__WHAT NEEDS TO BE DONE__.
Given the entries that follow, write out exactly the lines starting at the one containing "Variable p : ascii -> bool." and ending at the one containing "(** Text of", both ends included, and only those.

Segment Open

(** * wayback_wnba_scraper: a shallow embedding and its verified properties

    The development follows [wayback_wnba_scraper.py]: the text primitives
    the script takes from Python ([str] methods and the regular
    expressions of the extraction path), the resilient fetcher, the monthly snapshot
    reduction, the tag-stream job parser with its two fallbacks, the team
    classifier and the deduplicator.

    Text is modelled by [string] over 8-bit characters, read as the code
    points 0..255 of a Python [str]; comparison is code-point lexicographic,
    which is what Python's [<] on [str] computes. *)

From Stdlib Require Import Bool Arith PeanoNat NArith ZArith List Ascii String Lia.
From Stdlib Require Import Permutation Sorted.
Import ListNotations.

Open Scope string_scope.
Open Scope list_scope.

(* ------------------------------------------------------------------ *)
(** ** Python text primitives *)
(* ------------------------------------------------------------------ *)

Module Text.

Definition code (c : ascii) : N := N_of_ascii c.

Definition in_range (lo hi : N) (c : ascii) : bool :=
  ((lo <=? code c) && (code c <=? hi))%N.

(** [str.isspace] on one character of the 8-bit range: TAB..CR, FS..US,
    SPACE, NEL and NBSP. *)
Definition isspace (c : ascii) : bool :=
  in_range 9 13 c || in_range 28 32 c || (code c =? 133)%N || (code c =? 160)%N.

(** [\d] of a [str] pattern: the decimal digits of the range. *)
Definition isdigit (c : ascii) : bool := in_range 48 57 c.

(** [str.lower] on one character: A..Z and the Latin-1 capitals 0xC0..0xDE
    (the multiplication sign 0xD7 apart) move up by 32. *)
Definition char_lower (c : ascii) : ascii :=
  if in_range 65 90 c || (in_range 192 222 c && negb (code c =? 215)%N)
  then ascii_of_N (code c + 32) else c.

(** [str.upper] on one character.  The three characters whose upper case
    lies outside the 8-bit range (0xB5, 0xDF, 0xFF) are kept as they are;
    [upper] is only reached through [capitalize] in [_slug_to_name]. *)
Definition char_upper (c : ascii) : ascii :=
  if in_range 97 122 c || (in_range 224 254 c && negb (code c =? 247)%N)
  then ascii_of_N (code c - 32) else c.

Fixpoint map_chars (f : ascii -> ascii) (s : string) : string :=
  match s with
  | EmptyString => EmptyString
  | String c s' => String (f c) (map_chars f s')
  end.

Definition lower : string -> string := map_chars char_lower.

(** [s.capitalize()] *)
Definition capitalize (s : string) : string :=
  match s with
  | EmptyString => EmptyString
  | String c s' => String (char_upper c) (lower s')
  end.

(** [s.replace(a, b)] for one-character [a] and [b]. *)
Definition replace_char (a b : ascii) : string -> string :=
  map_chars (fun c => if Ascii.eqb c a then b else c).

(** Truthiness of a [str]. *)
Definition nonempty (s : string) : bool :=
  match s with EmptyString => false | String _ _ => true end.

Fixpoint lstrip_by (p : ascii -> bool) (s : string) : string :=
  match s with
  | EmptyString => EmptyString
  | String c s' => if p c then lstrip_by p s' else s
  end.

Fixpoint rstrip_by (p : ascii -> bool) (s : string) : string :=
  match s with
  | EmptyString => EmptyString
  | String c s' =>
      match rstrip_by p s' with
      | EmptyString => if p c then EmptyString else String c EmptyString
      | r => String c r
      end
  end.

Definition strip_by (p : ascii -> bool) (s : string) : string :=
  rstrip_by p (lstrip_by p s).

(** [s.strip()] *)
Definition strip : string -> string := strip_by isspace.

(** [s.strip("-")] *)
Definition strip_chars (d : ascii) : string -> string :=
  strip_by (fun c => Ascii.eqb c d).

(** [s.split()]: the maximal runs of non-space characters.  [cur] is the
    run being read. *)
Fixpoint split_ws_from (cur : string) (s : string) : list string :=
  match s with
  | EmptyString => if nonempty cur then [cur] else []
  | String c s' =>
      if isspace c
      then (if nonempty cur then cur :: split_ws_from EmptyString s'
            else split_ws_from EmptyString s')
      else split_ws_from (cur ++ String c EmptyString) s'
  end.

Definition split_ws : string -> list string := split_ws_from EmptyString.

(** [s.split(d)] for a one-character separator: empty pieces are kept. *)
Fixpoint split_on_from (d : ascii) (cur : string) (s : string) : list string :=
  match s with
  | EmptyString => [cur]
  | String c s' =>
      if Ascii.eqb c d then cur :: split_on_from d EmptyString s'
      else split_on_from d (cur ++ String c EmptyString) s'
  end.

Definition split_on (d : ascii) : string -> list string :=
  split_on_from d EmptyString.

(** [sep.join(parts)] *)
Definition join (sep : string) (parts : list string) : string :=
  String.concat sep parts.

(** [needle in hay] *)
Fixpoint contains (needle hay : string) : bool :=
  String.prefix needle hay ||
  match hay with
  | EmptyString => false
  | String _ hay' => contains needle hay'
  end.

(** [s[:n]] *)
Fixpoint take (n : nat) (s : string) : string :=
  match n, s with
  | S n', String c s' => String c (take n' s')
  | _, _ => EmptyString
  end.

End Text.

(* ------------------------------------------------------------------ *)
(** ** The regular expressions of the script

    Every pattern the script compiles is a sequence of literals,
    one-character classes, greedy or lazy repetitions of a class and an
    optional alternation of literals.  [match_here] is a backtracking
    matcher for such sequences with the priorities of Python's [re]:
    a greedy repetition tries the longest run first, a lazy one the
    shortest, an optional group is tried before it is skipped, and
    alternatives are tried left to right.  A match is returned as the text
    each item consumed, so the groups can be read off by position. *)
(* ------------------------------------------------------------------ *)

Module Re.

Inductive item : Type :=
| Lit (w : string)               (* literal text *)
| Cls (p : ascii -> bool)        (* one character of a class *)
| Star (p : ascii -> bool)       (* [p*]  *)
| StarLazy (p : ascii -> bool)   (* [p*?] *)
| OptAlt (ws : list string).     (* [(?:w1|w2|...)?] *)

(** An item tagged with the number of the capturing group it lies in
    (0 for none). *)
Definition pattern : Type := list (nat * item).

(** Literal comparison under [re.IGNORECASE] ([icase = true]) or not. *)
Definition char_eq (icase : bool) (a b : ascii) : bool :=
  if icase then Ascii.eqb (Text.char_lower a) (Text.char_lower b)
  else Ascii.eqb a b.

(** [lit_prefix icase w s]: [s] starts with [w]; gives the text consumed
    from [s] and the rest. *)
Fixpoint lit_prefix (icase : bool) (w s : string) : option (string * string) :=
  match w, s with
  | EmptyString, _ => Some (EmptyString, s)
  | String a w', String b s' =>
      if char_eq icase a b then
        match lit_prefix icase w' s' with
        | Some (got, rest) => Some (String b got, rest)
        | None => None
        end
      else None
  | String _ _, EmptyString => None
  end.

Section Repetition.
Variable p : ascii -> bool.
Variable k : string -> option (list string).

Fixpoint star_greedy (acc : string) (s : string) : option (list string) :=
  let stop := option_map (cons acc) (k s) in
  match s with
  | String c s' =>
      if p c then
        match star_greedy (acc ++ String c EmptyString) s' with
        | Some r => Some r
        | None => stop
        end
      else stop
  | EmptyString => stop
  end.

Fixpoint star_lazy (acc : string) (s : string) : option (list string) :=
  match option_map (cons acc) (k s) with
  | Some r => Some r
  | None =>
      match s with
      | String c s' =>
          if p c then star_lazy (acc ++ String c EmptyString) s' else None
      | EmptyString => None
      end
  end.
End Repetition.

Fixpoint first_alt (icase : bool) (k : string -> option (list string))
    (ws : list string) (s : string) : option (list string) :=
  match ws with
  | [] => None
  | w :: ws' =>
      match lit_prefix icase w s with
      | Some (got, rest) =>
          match k rest with
          | Some r => Some (got :: r)
          | None => first_alt icase k ws' s
          end
      | None => first_alt icase k ws' s
      end
  end.

(** The match anchored at the start of [s]: the pieces consumed by the
    items of [r], in order. *)
Fixpoint match_here (icase : bool) (r : list item) (s : string)
    : option (list string) :=
  match r with
  | [] => Some []
  | Lit w :: r' =>
      match lit_prefix icase w s with
      | Some (got, rest) => option_map (cons got) (match_here icase r' rest)
      | None => None
      end
  | Cls p :: r' =>
      match s with
      | String c s' =>
          if p c
          then option_map (cons (String c EmptyString)) (match_here icase r' s')
          else None
      | EmptyString => None
      end
  | Star p :: r' => star_greedy p (match_here icase r') EmptyString s
  | StarLazy p :: r' => star_lazy p (match_here icase r') EmptyString s
  | OptAlt ws :: r' =>
      match first_alt icase (match_here icase r') ws s with
      | Some m => Some m
      | None => option_map (cons EmptyString) (match_here icase r' s)
      end
  end.

Definition items (pat : pattern) : list item := map snd pat.

(** Text of the whole match and of group [g]. *)
Definition matched (pieces : list string) : string :=
  String.concat EmptyString pieces.

Definition group (g : nat) (pat : pattern) (pieces : list string) : string :=
  String.concat EmptyString
    (map snd (filter (fun tp => Nat.eqb (fst tp) g) (combine (map fst pat) pieces))).

(** [re.search]: the match at the leftmost position that has one. *)
Fixpoint search (icase : bool) (pat : pattern) (s : string)
    : option (list string) :=
  match match_here icase (items pat) s with
  | Some m => Some m
  | None =>
      match s with
      | String _ s' => search icase pat s'
      | EmptyString => None
      end
  end.

(** [pattern.finditer]: the successive non-overlapping matches, left to
    right.  [skip] counts the characters of the last match still to pass.
    (All patterns of the script consume at least one character.) *)
Fixpoint finditer_from (icase : bool) (pat : pattern) (skip : nat) (s : string)
    : list (list string) :=
  match s with
  | EmptyString => []
  | String _ s' =>
      match skip with
      | S n => finditer_from icase pat n s'
      | O =>
          match match_here icase (items pat) s with
          | Some m =>
              m :: finditer_from icase pat (pred (String.length (matched m))) s'
          | None => finditer_from icase pat 0 s'
          end
      end
  end.

Definition finditer (icase : bool) (pat : pattern) : string -> list (list string) :=
  finditer_from icase pat 0.

(** [re.sub] with the empty replacement: every match of [finditer]
    removed. *)
Fixpoint remove_from (icase : bool) (pat : pattern) (skip : nat) (s : string)
    : string :=
  match s with
  | EmptyString => EmptyString
  | String c s' =>
      match skip with
      | S n => remove_from icase pat n s'
      | O =>
          match match_here icase (items pat) s with
          | Some m => remove_from icase pat (pred (String.length (matched m))) s'
          | None => String c (remove_from icase pat 0 s')
          end
      end
  end.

Segment Closed

__TASK ANSWER__.
Variable p : ascii -> bool.
Variable k : string -> option (list string).

Fixpoint star_greedy (acc : string) (s : string) : option (list string) :=
  let stop := option_map (cons acc) (k s) in
  match s with
  | String c s' =>
      if p c then
        match star_greedy (acc ++ String c EmptyString) s' with
        | Some r => Some r
        | None => stop
        end
      else stop
  | EmptyString => stop
  end.

Fixpoint star_lazy (acc : string) (s : string) : option (list string) :=
  match option_map (cons acc) (k s) with
  | Some r => Some r
  | None =>
      match s with
      | String c s' =>
          if p c then star_lazy (acc ++ String c EmptyString) s' else None
      | EmptyString => None
      end
  end.
End Repetition.

Fixpoint first_alt (icase : bool) (k : string -> option (list string))
    (ws : list string) (s : string) : option (list string) :=
  match ws with
  | [] => None
  | w :: ws' =>
      match lit_prefix icase w s with
      | Some (got, rest) =>
          match k rest with
          | Some r => Some (got :: r)
          | None => first_alt icase k ws' s
          end
      | None => first_alt icase k ws' s
      end
  end.

(** The match anchored at the start of [s]: the pieces consumed by the
    items of [r], in order. *)
Fixpoint match_here (icase : bool) (r : list item) (s : string)
    : option (list string) :=
  match r with
  | [] => Some []
  | Lit w :: r' =>
      match lit_prefix icase w s with
      | Some (got, rest) => option_map (cons got) (match_here icase r' rest)
      | None => None
      end
  | Cls p :: r' =>
      match s with
      | String c s' =>
          if p c
          then option_map (cons (String c EmptyString)) (match_here icase r' s')
          else None
      | EmptyString => None
      end
  | Star p :: r' => star_greedy p (match_here icase r') EmptyString s
  | StarLazy p :: r' => star_lazy p (match_here icase r') EmptyString s
  | OptAlt ws :: r' =>
      match first_alt icase (match_here icase r') ws s with
      | Some m => Some m
      | None => option_map (cons EmptyString) (match_here icase r' s)
      end
  end.

Definition items (pat : pattern) : list item := map snd pat.

(** Text of the whole match and of group [g]. *)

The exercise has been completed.